┏━━

(* ===== verification/CtlAddElems.v ===== *)
(** * Addition and replacement of elements

    What is sent to the kernel for new elements, the names of enumerated
    elements among it, and the identifiers that are returned. *)
From S2P Require Import Prelude Heap SeqUapi Struct Kernel Sysfs Object.
From S2P Require Import Boxes CtlStructs CtlElemId CtlQuery CtlCard CtlCardFacts SampleSystem SampleCard.

(** ** The data that is sent *)

(** The labels with a null character behind each of them. *)
Definition names_bytes (labels : list (list byte)) : list byte :=
  concat (map (λ label, label ++ [Byte.x00]) labels).

Definition enumerated (s : list byte) : bool :=
  fget ei_type s =? SNDRV_CTL_ELEM_TYPE_ENUMERATED.

(** The structure for [n] elements from [id] on; the names lie at [a]. *)
Definition sent_struct (labels : list (list byte)) (a n : Z) (id s : list byte) : list byte :=
  let s' :=
    if enumerated s then
      fput ei_items (Z.of_nat (length labels))
        (fput ei_names_length (Z.of_nat (length (names_bytes labels))) (fput ei_names_ptr a s))
    else fput ei_names_ptr 0 s in
  fput ei_owner n (id ++ drop 64 s').

(** [min], [max] and [step] of an integer type of [w] bits are in order. *)
Definition range_ok (w : Z) (s : list byte) : Prop :=
  let min := sgn_wrap w (fget ei_min s) in
  let max := sgn_wrap w (fget ei_max s) in
  let step := sgn_wrap w (fget ei_step s) in
  min ≤ max ∧ - 2 ^ (w - 1) ≤ min + step ≤ max.

(** The labels of an enumerated element: each one fits the kernel's 64 bytes,
    all of them its 64 KiB. *)
Definition labels_ok (labels : list (list byte)) : Prop :=
  labels ≠ [] ∧ Forall (λ label, length label < 64)%nat labels ∧
  Z.of_nat (length (names_bytes labels)) ≤ 65536.

(** The information an element can be made of. *)
Definition admissible (s : list byte) (labels : option (list (list byte))) : Prop :=
  length s = 272%nat ∧ 0 < fget ei_access s ∧ 0 < fget ei_count s ∧
  1 ≤ fget ei_type s ≤ 6 ∧
  (fget ei_type s = SNDRV_CTL_ELEM_TYPE_INTEGER → range_ok 32 s) ∧
  (fget ei_type s = SNDRV_CTL_ELEM_TYPE_INTEGER64 → range_ok 64 s) ∧
  (enumerated s = true → ∃ ls, labels = Some ls ∧ labels_ok ls).

Definition add_code (replace : bool) (e : Z) : Z :=
  if e =? ENODEV then ALSACTL_CARD_ERROR_DISCONNECTED
  else if e =? ENOENT then ALSACTL_CARD_ERROR_ELEM_NOT_FOUND
  else if e =? EBUSY then
    if replace then ALSACTL_CARD_ERROR_ELEM_OWNED else ALSACTL_CARD_ERROR_ELEM_EXIST
  else 0.

Definition add_label (replace : bool) : string :=
  if replace then "ioctl(ELEM_REPLACE)" else "ioctl(ELEM_ADD)".

Definition add_request (replace : bool) : request :=
  if replace then CTL_ELEM_REPLACE else CTL_ELEM_ADD.

Section facts.
Context {AL : Allocator} {ALW : AllocatorLaws} {GL : GLib} {K : Type} {KERN : Kernel K}.
Context {CK : CtlKernel K} {CKL : CtlKernelLaws K}.
Implicit Types (h : heap) (k : K) (c : card).

Lemma measure_names_run labels : ∀ count len (s : ostate card K),
  Forall (λ label, length label < 64)%nat labels → 0 ≤ count → 0 ≤ len →
  count + Z.of_nat (length labels) < 2 ^ 32 →
  len + Z.of_nat (length (names_bytes labels)) < 2 ^ 32 →
  measure_names labels count len s =
    (Ret (count + Z.of_nat (length labels), len + Z.of_nat (length (names_bytes labels))), s).
Proof.
  induction labels as [|label labels IH]; intros count len s Hl Hc Hn Hcm Hnm.
  { cbn. by rewrite !Z.add_0_r. }
  inversion Hl as [|? ? Hlb Hl']; subst. cbn [measure_names].
  assert (names_bytes (label :: labels) = (label ++ [Byte.x00]) ++ names_bytes labels) as En
    by done.
  rewrite En in Hnm |- *. rewrite !length_app in Hnm |- *. cbn [length] in *.
  unfold g_return_if_fail. destruct (Z.ltb_spec (Z.of_nat (length label)) 64); [|lia].
  step (mret_run tt s). rewrite !u32_id by (unfold is_u32; lia).
  rewrite IH; [|done|lia..]. do 3 f_equal; lia.
Qed.

Lemma copy_names_run labels : ∀ h a pre junk,
  h !! a = Some (pre ++ junk) → length junk = length (names_bytes labels) →
  copy_names labels (a, Z.of_nat (length pre)) h =
    (Ret tt, <[a := pre ++ names_bytes labels]> h).
Proof.
  induction labels as [|label labels IH]; intros h a pre junk Ha Hj.
  { destruct junk; [|done]. cbn. by rewrite insert_id. }
  assert (names_bytes (label :: labels) = (label ++ [Byte.x00]) ++ names_bytes labels) as En
    by done.
  rewrite En in Hj |- *. rewrite length_app in Hj. cbn [copy_names].
  set (vs := label ++ [Byte.x00]) in *.
  destruct (store_at h a pre (take (length vs) junk) (drop (length vs) junk) vs)
    as (h' & E & Hh & _); [by rewrite take_drop|rewrite length_take; lia|].
  step E. rewrite Hh by (unfold vs; by destruct label).
  replace (p_add (a, Z.of_nat (length pre)) (Z.of_nat (length label) + 1))
    with (a, Z.of_nat (length (pre ++ vs)))
    by (unfold p_add, vs; rewrite !length_app; cbn [fst snd length]; f_equal; lia).
  rewrite (IH _ a (pre ++ vs) (drop (length vs) junk)).
  - by rewrite insert_insert_eq, <- app_assoc.
  - rewrite lookup_insert_eq. by rewrite <- app_assoc.
  - rewrite length_drop. lia.
Qed.

Lemma labels_le_names labels : (length labels ≤ length (names_bytes labels))%nat.
Proof.
  induction labels as [|l ls IH]; [done|].
  change (names_bytes (l :: ls)) with ((l ++ [Byte.x00]) ++ names_bytes ls).
  rewrite !length_app. cbn [length]. lia.
Qed.

Lemma prepare_enum_names_run c h k d s labels a :
  h !! d = Some s → length s = 272%nat → labels_ok labels →
  alloc_addr h (Z.of_nat (length (names_bytes labels))) = Some a →
  prepare_enum_names (d, 0) (Some labels) (OState c (World h k)) =
    (Ret tt, OState c (World
      (<[d := fput ei_items (Z.of_nat (length labels))
          (fput ei_names_length (Z.of_nat (length (names_bytes labels))) (fput ei_names_ptr a s))]>
        (<[a := names_bytes labels]> h)) k)).
Proof.
  intros Hd Hs (Hne & Hl & Hmax) Ea. set (names := names_bytes labels) in *.
  pose proof (labels_le_names labels) as Hll. fold names in Hll.
  assert (length labels ≠ O) as Hl0 by (by destruct labels).
  unfold prepare_enum_names.
  step (measure_names_run labels 0 0 (OState c (World h k)) Hl ltac:(lia) ltac:(lia)
    ltac:(lia) ltac:(fold names; lia)). rewrite !Z.add_0_l. fold names.
  unfold g_return_if_fail. destruct (Z.leb_spec (Z.of_nat (length names)) (64 * 1024)); [|lia].
  step (mret_run tt (OState c (World h k))).
  step (outside_mem _ c h k _ _ (g_malloc0_some h (Z.of_nat (length names)) a ltac:(lia) Ea)).
  rewrite Nat2Z.id. pose proof (alloc_fresh _ _ _ Ea) as Hf.
  assert (a ≠ d) as Had by congruence.
  set (h1 := <[a := zeros (length names)]> h).
  assert (h1 !! d = Some s) as H1 by (unfold h1; by rewrite lookup_insert_ne).
  set (s1 := fput ei_names_ptr a s).
  assert (length s1 = 272%nat) as Hs1 by (unfold s1; by rewrite length_fput by f_inside).
  step (outside_run _ c _ _ _ (set_field_block h1 k d s sizeof_elem_info ei_names_ptr a H1
    ltac:(by rewrite Hs) ltac:(by rewrite Hs))). fold s1.
  set (s2 := fput ei_names_length (Z.of_nat (length names)) s1).
  assert (length s2 = 272%nat) as Hs2 by (unfold s2; by rewrite length_fput by f_inside).
  step (outside_run _ c _ _ _ (set_field_block (<[d := s1]> h1) k d s1 sizeof_elem_info
    ei_names_length (Z.of_nat (length names)) (lookup_insert_eq _ _ _)
    ltac:(by rewrite Hs1) ltac:(by rewrite Hs1))). fold s2. rewrite insert_insert_eq.
  step (outside_mem _ c _ k _ _ (copy_names_run labels (<[d := s2]> h1) a []
    (zeros (length names)) ltac:(rewrite lookup_insert_ne by done; apply lookup_insert_eq)
    ltac:(apply length_zeros))). cbn [app]. fold names.
  apply outside_run. rewrite (set_field_block _ k d s2 sizeof_elem_info ei_items
    (Z.of_nat (length labels))); [|by rewrite lookup_insert_ne, lookup_insert_eq|
    by rewrite Hs2|by rewrite Hs2].
  unfold h1. rewrite (insert_insert_ne _ a d _ s2) by done. by rewrite !insert_insert_eq.
Qed.

Lemma check_range_run w s (st : ostate card K) : 
  0 < w → range_ok w s → check_range w s st = (Ret tt, st).
Proof.
  intros Hw (H1 & H2 & H3). unfold check_range, g_return_if_fail. cbv zeta.
  rewrite (proj2 (Z.leb_le _ _) H1). step (mret_run tt st).
  rewrite (proj2 (Z.leb_le _ _) H2), (proj2 (Z.leb_le _ _) H3).
  pose proof (sgn_wrap_range w (fget ei_max s) Hw) as [_ H4].
  destruct (Z.ltb_spec (sgn_wrap w (fget ei_min s) + sgn_wrap w (fget ei_step s)) (2 ^ (w - 1)));
    [done|lia].
Qed.

(** The names as the kernel is given them, [names] at [a] for an enumerated
    element. *)
Definition sent_names (labels : option (list (list byte))) (s : list byte) : list byte :=
  if enumerated s then names_bytes (default [] labels) else [].

(** The memory while the request is sent. *)
Definition with_names (labels : option (list (list byte))) (s : list byte) (a : Z) (h : heap) :
    heap :=
  if enumerated s then <[a := sent_names labels s]> h else h.

Lemma kind_of_type (s : list byte) :
  1 ≤ fget ei_type s ≤ 6 →
  enumerated s = true ∨
  enumerated s = false ∧ (fget ei_type s = SNDRV_CTL_ELEM_TYPE_INTEGER ∨
    fget ei_type s = SNDRV_CTL_ELEM_TYPE_INTEGER64 ∨
    (fget ei_type s =? SNDRV_CTL_ELEM_TYPE_BOOLEAN) || (fget ei_type s =? SNDRV_CTL_ELEM_TYPE_BYTES)
      || (fget ei_type s =? SNDRV_CTL_ELEM_TYPE_IEC958) = true).
Proof.
  intros H. unfold enumerated.
  assert (fget ei_type s = 1 ∨ fget ei_type s = 2 ∨ fget ei_type s = 3 ∨ fget ei_type s = 4 ∨
    fget ei_type s = 5 ∨ fget ei_type s = 6) as Hc by lia.
  destruct Hc as [->|[->|[->|[->|[->| ->]]]]];
    first [by left | right; split; [done|]; first [by left | right; first [by left | by right]]].
Qed.

(** The tests of the type. *)
Lemma check_type_run c h k s labels :
  admissible s labels →
  (if (fget ei_type s =? SNDRV_CTL_ELEM_TYPE_BOOLEAN) ||
      (fget ei_type s =? SNDRV_CTL_ELEM_TYPE_BYTES) ||
      (fget ei_type s =? SNDRV_CTL_ELEM_TYPE_IEC958) ||
      (fget ei_type s =? SNDRV_CTL_ELEM_TYPE_ENUMERATED)
   then mret tt
   else if fget ei_type s =? SNDRV_CTL_ELEM_TYPE_INTEGER then check_range 32 s
   else if fget ei_type s =? SNDRV_CTL_ELEM_TYPE_INTEGER64 then check_range 64 s
   else critical) (OState c (World h k)) = (Ret tt, OState c (World h k)).
Proof.
  intros (_ & _ & _ & Ht & H32 & H64 & _).
  destruct (kind_of_type s Ht) as [He|(He & [Hi|[Hi|Hi]])]; unfold enumerated in He.
  - by rewrite He, orb_true_r.
  - specialize (H32 Hi). rewrite Hi. by apply check_range_run.
  - specialize (H64 Hi). rewrite Hi. by apply check_range_run.
  - by rewrite Hi.
Qed.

┗━━

* EXERCISE OBJECTIVE *
Return exactly the lines above from the line that has "(fget ei_type s = SNDRV_CTL_ELEM_TYPE_INTEGER →" through the line that has "step (mret_run tt s).", inclusive, and nothing else.

* SOLVED EXERCISE *
  (fget ei_type s = SNDRV_CTL_ELEM_TYPE_INTEGER → range_ok 32 s) ∧
  (fget ei_type s = SNDRV_CTL_ELEM_TYPE_INTEGER64 → range_ok 64 s) ∧
  (enumerated s = true → ∃ ls, labels = Some ls ∧ labels_ok ls).

Definition add_code (replace : bool) (e : Z) : Z :=
  if e =? ENODEV then ALSACTL_CARD_ERROR_DISCONNECTED
  else if e =? ENOENT then ALSACTL_CARD_ERROR_ELEM_NOT_FOUND
  else if e =? EBUSY then
    if replace then ALSACTL_CARD_ERROR_ELEM_OWNED else ALSACTL_CARD_ERROR_ELEM_EXIST
  else 0.

Definition add_label (replace : bool) : string :=
  if replace then "ioctl(ELEM_REPLACE)" else "ioctl(ELEM_ADD)".

Definition add_request (replace : bool) : request :=
  if replace then CTL_ELEM_REPLACE else CTL_ELEM_ADD.

Section facts.
Context {AL : Allocator} {ALW : AllocatorLaws} {GL : GLib} {K : Type} {KERN : Kernel K}.
Context {CK : CtlKernel K} {CKL : CtlKernelLaws K}.
Implicit Types (h : heap) (k : K) (c : card).

Lemma measure_names_run labels : ∀ count len (s : ostate card K),
  Forall (λ label, length label < 64)%nat labels → 0 ≤ count → 0 ≤ len →
  count + Z.of_nat (length labels) < 2 ^ 32 →
  len + Z.of_nat (length (names_bytes labels)) < 2 ^ 32 →
  measure_names labels count len s =
    (Ret (count + Z.of_nat (length labels), len + Z.of_nat (length (names_bytes labels))), s).
Proof.
  induction labels as [|label labels IH]; intros count len s Hl Hc Hn Hcm Hnm.
  { cbn. by rewrite !Z.add_0_r. }
  inversion Hl as [|? ? Hlb Hl']; subst. cbn [measure_names].
  assert (names_bytes (label :: labels) = (label ++ [Byte.x00]) ++ names_bytes labels) as En
    by done.
  rewrite En in Hnm |- *. rewrite !length_app in Hnm |- *. cbn [length] in *.
  unfold g_return_if_fail. destruct (Z.ltb_spec (Z.of_nat (length label)) 64); [|lia].
  step (mret_run tt s). rewrite !u32_id by (unfold is_u32; lia).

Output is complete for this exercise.